(* ===== verification/QueuedProperties.v ===== *)
(** * Properties of the queued replay

    Handing the events over through the ring changes nothing but the time:
    the book is the one a direct replay leaves, nothing undefined happens on
    the way, and the two threads cannot block each other for ever. *)
From S2P Require Import Prelude CoreTypes BookTypes BookSpec Book BookRefinement BookValidation.
From S2P Require Import SpscRingBuffer SpscConcurrent QueuedReplay QueuedLaws.
#[local] Open Scope Z_scope.

Definition handed_events : list MarketEvent :=
  [MkEvent Add (MkTimestamp 1) (MkOrderId 1) Buy (MkPrice 100) (MkQuantity 10);
   MkEvent Execute (MkTimestamp 2) (MkOrderId 1) Buy (MkPrice 0) (MkQuantity 4);
   MkEvent Cancel (MkTimestamp 3) (MkOrderId 9) Buy (MkPrice 0) (MkQuantity 0)].

Lemma handed_events_wf : Forall (λ e, quantity_wf (ev_quantity e)) handed_events.
Proof. unfold handed_events. repeat (constructor; [by split|]). constructor. Qed.

Abbreviation baseline_pipeline := (QueuedReplay.Pipeline LimitOrderBook.LimitOrderBook).

Definition handed_start : baseline_pipeline :=
  QueuedReplay.launch handed_events (SpscConcurrent.initial 2) LimitOrderBook.empty_book.

(** The producer fills the ring of two, then the threads take turns. *)
Definition handed_turns : list QueuedReplay.Turn :=
  replicate 9 (QueuedReplay.ProducerTurn 0) ++ replicate 5 (QueuedReplay.ConsumerTurn 2) ++
  replicate 1 (QueuedReplay.ProducerTurn 0) ++ replicate 5 (QueuedReplay.ConsumerTurn 2) ++
  replicate 4 (QueuedReplay.ProducerTurn 2) ++ replicate 5 (QueuedReplay.ConsumerTurn 3).

Definition handed_after (n : nat) : baseline_pipeline :=
  match QueuedReplay.run 2 handed_events (take n handed_turns) handed_start with
  | Some (Ret p) => p
  | _ => handed_start
  end.

Lemma run_reachable_turns `{OrderBook B} cap events (b : B) turns p p' :
  QueuedReplay.reachable cap events b p → QueuedReplay.run cap events turns p = Some (Ret p') →
  QueuedReplay.reachable cap events b p'.
Proof.
  revert p. induction turns as [|t turns IH]; simpl; intros p Hp; [by intros [= <-]|].
  destruct (QueuedReplay.step cap events t p) as [[p1|]|] eqn:E; [|done..]. apply IH.
  by eapply QueuedReplay.reachable_turn.
Qed.

Lemma handed_reachable n :
  QueuedReplay.reachable 2 handed_events LimitOrderBook.empty_book (handed_after n).
Proof.
  unfold handed_after. destruct (QueuedReplay.run _ _ _ _) as [[p|]|] eqn:E;
    [|apply QueuedReplay.reachable_first..].
  by eapply run_reachable_turns; [apply QueuedReplay.reachable_first|].
Qed.

Lemma ring_of_two : ring_capacity 2.
Proof. by exists 1. Qed.

(** C6: replaying through the ring is replaying directly.  Whatever the two
    threads' interleaving, the stale values their acquire loads return and the
    earlier iterations on the same ring, no turn races or is otherwise
    undefined; at any time the book is the one the specification has after the
    events applied so far, a beginning of the list; and when both threads have
    returned, the book is the one applying all the events directly to a cleared
    book gives, and [failed] says whether that rejects one of them. *)
Theorem queued_replay_is_direct `{HL : OrderBookLaws B capacity rep} cap events (b : B) sb p :
  ring_capacity cap → Forall (λ e, quantity_wf (ev_quantity e)) events → rep b sb →
  QueuedReplay.reachable cap events b p →
  (∀ t, QueuedReplay.step cap events t p ≠ Some UB) ∧
  rep (QueuedReplay.book p)
    (spec_apply_all capacity (take (QueuedReplay.handled p) events) spec_empty).2 ∧
  (QueuedReplay.finished events p →
     ∃ rs b' s, apply_all events (ob_clear b) = Ret (rs, b') ∧
       rep b' s ∧ rep (QueuedReplay.book p) s ∧
       QueuedReplay.failed p = bool_decide (Exists (λ r, r ≠ Applied) rs)).
Proof.
  intros Hcap Hwf Hb Hr. pose proof (reachable_ok cap events Hcap Hwf b sb p Hb Hr) as Hok.
  split_and!.
  - intros t. by eapply turn_defined.
  - destruct (ok_accounts _ _ _ Hok) as (before & sent & applied & Ha).
    pose proof (accounts_prefix _ _ _ _ _ _ (ok_ring _ _ _ Hok) Ha) as [l Hl].
    destruct Ha as [He _ _ -> Hrep _]. by rewrite He, Hl, <-!app_assoc, take_app_length.
  - intros Hfin. destruct (finished_accounts cap events p Hok Hfin) as (_ & Hrep & Hf).
    destruct (apply_all_refines events (ob_clear b) spec_empty Hwf) as (b' & Ha & Hb'); [by eapply law_clear|].
    eexists _, b', _. split_and!; [exact Ha|exact Hb'|exact Hrep|exact Hf].
Qed.

Lemma queued_replay_is_direct_witness :
  QueuedReplay.finished handed_events (handed_after 29) ∧
  ∃ rs b' s, apply_all handed_events LimitOrderBook.empty_book = Ret (rs, b') ∧
    represents b' s ∧ represents (QueuedReplay.book (handed_after 29)) s ∧
    QueuedReplay.failed (handed_after 29) = true.
Proof.
  assert (QueuedReplay.finished handed_events (handed_after 29)) as Hfin by (vm_compute; done).
  split; [exact Hfin|].
  destruct (queued_replay_is_direct (HL:=LimitOrderBook_laws) 2 handed_events LimitOrderBook.empty_book spec_empty
    (handed_after 29) ring_of_two handed_events_wf empty_book_represents (handed_reachable 29)) as (_ & _ & Hd).
  destruct (Hd Hfin) as (rs & b' & s & Ha & Hb' & Hp & _).
  exists rs, b', s. split_and!; [exact Ha|exact Hb'|exact Hp|vm_compute; reflexivity].
Defined.

(** C18: the threads cannot block each other.  From every reachable state the
    scheduler can bring both to their end, in exactly [remaining p] turns (four
    per event still to push, five per event still to pop and apply); and
    however it schedules them, a run with [k] failed attempts to push or pop
    takes at most [remaining p + 2 k] turns, so only for ever failing attempts
    could keep the program from ending. *)
Theorem queued_replay_completes `{HL : OrderBookLaws B capacity rep} cap events (b : B) sb p :
  ring_capacity cap → Forall (λ e, quantity_wf (ev_quantity e)) events → rep b sb →
  QueuedReplay.reachable cap events b p →
  (∃ turns p', length turns = remaining events p ∧ QueuedReplay.run cap events turns p = Some (Ret p') ∧
     QueuedReplay.finished events p') ∧
  (∀ turns p', QueuedReplay.run cap events turns p = Some (Ret p') →
     (length turns ≤ remaining events p + 2 * attempts_failed cap events turns p)%nat).
Proof.
  intros Hcap Hwf Hb Hr. pose proof (reachable_ok cap events Hcap Hwf b sb p Hb Hr) as Hok. split.
  - destruct (completes cap events Hcap Hwf _ p Hok eq_refl) as (turns & p' & Hl & Hrun & Hfin & _). eauto.
  - intros turns p' Hrun. pose proof (run_bounded cap events Hwf turns p p' Hok Hrun). lia.
Qed.

Lemma queued_replay_completes_witness :
  ∃ turns p', length turns = 18%nat ∧ QueuedReplay.run 2 handed_events turns (handed_after 9) = Some (Ret p') ∧
    QueuedReplay.finished handed_events p'.
Proof.
  assert (remaining handed_events (handed_after 9) = 18%nat) as Hrem by (vm_compute; reflexivity).
  rewrite <-Hrem.
  exact (proj1 (queued_replay_completes (HL:=LimitOrderBook_laws) 2 handed_events LimitOrderBook.empty_book spec_empty
    (handed_after 9) ring_of_two handed_events_wf empty_book_represents (handed_reachable 9))).
Defined.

★ ★ ★ ★ ★

What you return should be exactly the lines above, starting at the one with "Lemma handed_events_wf : Forall" and ending at the one with "(b : B) turns", and nothing else.

**Solution for this exercise:**
Lemma handed_events_wf : Forall (λ e, quantity_wf (ev_quantity e)) handed_events.
Proof. unfold handed_events. repeat (constructor; [by split|]). constructor. Qed.

Abbreviation baseline_pipeline := (QueuedReplay.Pipeline LimitOrderBook.LimitOrderBook).

Definition handed_start : baseline_pipeline :=
  QueuedReplay.launch handed_events (SpscConcurrent.initial 2) LimitOrderBook.empty_book.

(** The producer fills the ring of two, then the threads take turns. *)
Definition handed_turns : list QueuedReplay.Turn :=
  replicate 9 (QueuedReplay.ProducerTurn 0) ++ replicate 5 (QueuedReplay.ConsumerTurn 2) ++
  replicate 1 (QueuedReplay.ProducerTurn 0) ++ replicate 5 (QueuedReplay.ConsumerTurn 2) ++
  replicate 4 (QueuedReplay.ProducerTurn 2) ++ replicate 5 (QueuedReplay.ConsumerTurn 3).

Definition handed_after (n : nat) : baseline_pipeline :=
  match QueuedReplay.run 2 handed_events (take n handed_turns) handed_start with
  | Some (Ret p) => p
  | _ => handed_start
  end.

Lemma run_reachable_turns `{OrderBook B} cap events (b : B) turns p p' :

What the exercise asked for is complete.